WORK REQUEST:
If a line of the data contains the word "regName", it is counted; report how many such lines there are and nothing else.

Dataset entries:
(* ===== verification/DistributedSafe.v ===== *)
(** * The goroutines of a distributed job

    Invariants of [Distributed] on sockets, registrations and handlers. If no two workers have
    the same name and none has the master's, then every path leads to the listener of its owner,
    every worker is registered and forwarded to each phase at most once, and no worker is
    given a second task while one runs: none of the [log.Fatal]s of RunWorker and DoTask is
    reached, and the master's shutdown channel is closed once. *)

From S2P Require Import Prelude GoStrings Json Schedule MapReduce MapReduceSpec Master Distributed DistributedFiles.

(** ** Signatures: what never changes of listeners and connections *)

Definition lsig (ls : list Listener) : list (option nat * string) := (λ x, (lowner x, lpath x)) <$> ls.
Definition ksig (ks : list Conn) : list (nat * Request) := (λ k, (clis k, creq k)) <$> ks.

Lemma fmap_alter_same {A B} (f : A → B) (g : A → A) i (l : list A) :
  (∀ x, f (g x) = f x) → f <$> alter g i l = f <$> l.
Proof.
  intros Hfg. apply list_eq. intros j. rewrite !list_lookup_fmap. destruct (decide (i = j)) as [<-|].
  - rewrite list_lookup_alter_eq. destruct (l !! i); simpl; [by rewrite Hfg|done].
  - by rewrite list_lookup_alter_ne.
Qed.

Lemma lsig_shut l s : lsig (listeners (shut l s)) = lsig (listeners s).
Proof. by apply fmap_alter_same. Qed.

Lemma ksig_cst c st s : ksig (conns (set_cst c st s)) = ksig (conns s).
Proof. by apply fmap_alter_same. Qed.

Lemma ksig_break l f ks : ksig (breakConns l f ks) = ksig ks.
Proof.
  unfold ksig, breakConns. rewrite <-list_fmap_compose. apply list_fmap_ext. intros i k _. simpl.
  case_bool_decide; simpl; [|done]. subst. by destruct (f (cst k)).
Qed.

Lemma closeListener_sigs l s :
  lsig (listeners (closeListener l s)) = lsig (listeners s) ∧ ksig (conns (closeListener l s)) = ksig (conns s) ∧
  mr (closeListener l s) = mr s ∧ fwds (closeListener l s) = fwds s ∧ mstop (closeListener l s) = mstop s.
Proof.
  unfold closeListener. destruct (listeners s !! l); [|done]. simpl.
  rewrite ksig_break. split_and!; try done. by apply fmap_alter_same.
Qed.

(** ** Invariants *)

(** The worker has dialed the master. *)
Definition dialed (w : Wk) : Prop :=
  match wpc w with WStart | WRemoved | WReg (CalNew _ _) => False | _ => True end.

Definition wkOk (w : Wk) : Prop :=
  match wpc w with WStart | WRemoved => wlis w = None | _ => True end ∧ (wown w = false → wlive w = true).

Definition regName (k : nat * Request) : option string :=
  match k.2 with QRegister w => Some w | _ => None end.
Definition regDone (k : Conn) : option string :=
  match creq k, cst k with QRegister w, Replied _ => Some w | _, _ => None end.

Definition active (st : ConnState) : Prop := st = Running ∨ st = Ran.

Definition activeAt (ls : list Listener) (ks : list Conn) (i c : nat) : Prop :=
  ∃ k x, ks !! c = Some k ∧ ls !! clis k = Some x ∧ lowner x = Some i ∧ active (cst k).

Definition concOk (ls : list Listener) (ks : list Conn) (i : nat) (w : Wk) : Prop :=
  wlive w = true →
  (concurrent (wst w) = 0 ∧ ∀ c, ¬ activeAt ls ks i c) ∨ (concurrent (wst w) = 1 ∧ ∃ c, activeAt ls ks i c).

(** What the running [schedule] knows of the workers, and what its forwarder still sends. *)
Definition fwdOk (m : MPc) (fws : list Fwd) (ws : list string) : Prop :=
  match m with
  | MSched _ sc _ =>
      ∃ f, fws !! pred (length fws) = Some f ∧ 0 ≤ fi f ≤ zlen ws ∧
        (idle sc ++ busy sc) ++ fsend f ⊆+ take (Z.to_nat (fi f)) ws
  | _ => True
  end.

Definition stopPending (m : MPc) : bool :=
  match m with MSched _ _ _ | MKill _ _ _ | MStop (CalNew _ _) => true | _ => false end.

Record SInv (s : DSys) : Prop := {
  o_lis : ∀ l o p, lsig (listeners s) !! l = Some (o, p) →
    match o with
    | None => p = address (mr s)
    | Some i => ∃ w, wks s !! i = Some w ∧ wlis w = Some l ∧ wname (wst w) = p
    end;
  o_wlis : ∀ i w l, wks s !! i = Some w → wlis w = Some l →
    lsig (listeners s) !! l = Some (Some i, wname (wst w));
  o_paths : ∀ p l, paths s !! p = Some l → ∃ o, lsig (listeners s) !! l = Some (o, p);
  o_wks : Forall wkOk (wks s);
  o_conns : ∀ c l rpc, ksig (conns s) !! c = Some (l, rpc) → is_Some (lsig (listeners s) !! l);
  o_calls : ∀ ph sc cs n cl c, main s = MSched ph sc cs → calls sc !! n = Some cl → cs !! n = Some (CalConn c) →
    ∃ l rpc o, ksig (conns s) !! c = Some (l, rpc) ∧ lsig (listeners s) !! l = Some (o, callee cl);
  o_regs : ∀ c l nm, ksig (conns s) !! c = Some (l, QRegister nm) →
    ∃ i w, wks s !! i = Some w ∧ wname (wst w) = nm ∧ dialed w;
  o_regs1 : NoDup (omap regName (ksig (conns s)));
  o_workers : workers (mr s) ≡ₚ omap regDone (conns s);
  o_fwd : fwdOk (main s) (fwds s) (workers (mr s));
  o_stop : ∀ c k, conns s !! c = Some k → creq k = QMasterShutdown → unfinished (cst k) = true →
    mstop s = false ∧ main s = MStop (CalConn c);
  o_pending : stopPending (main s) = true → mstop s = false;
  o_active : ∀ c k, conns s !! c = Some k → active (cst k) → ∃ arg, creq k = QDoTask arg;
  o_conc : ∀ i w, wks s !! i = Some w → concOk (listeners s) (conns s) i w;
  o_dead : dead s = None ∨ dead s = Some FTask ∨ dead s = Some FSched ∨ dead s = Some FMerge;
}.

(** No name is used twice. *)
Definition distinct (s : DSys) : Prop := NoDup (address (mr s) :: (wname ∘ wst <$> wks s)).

ANSWER SPACE:
2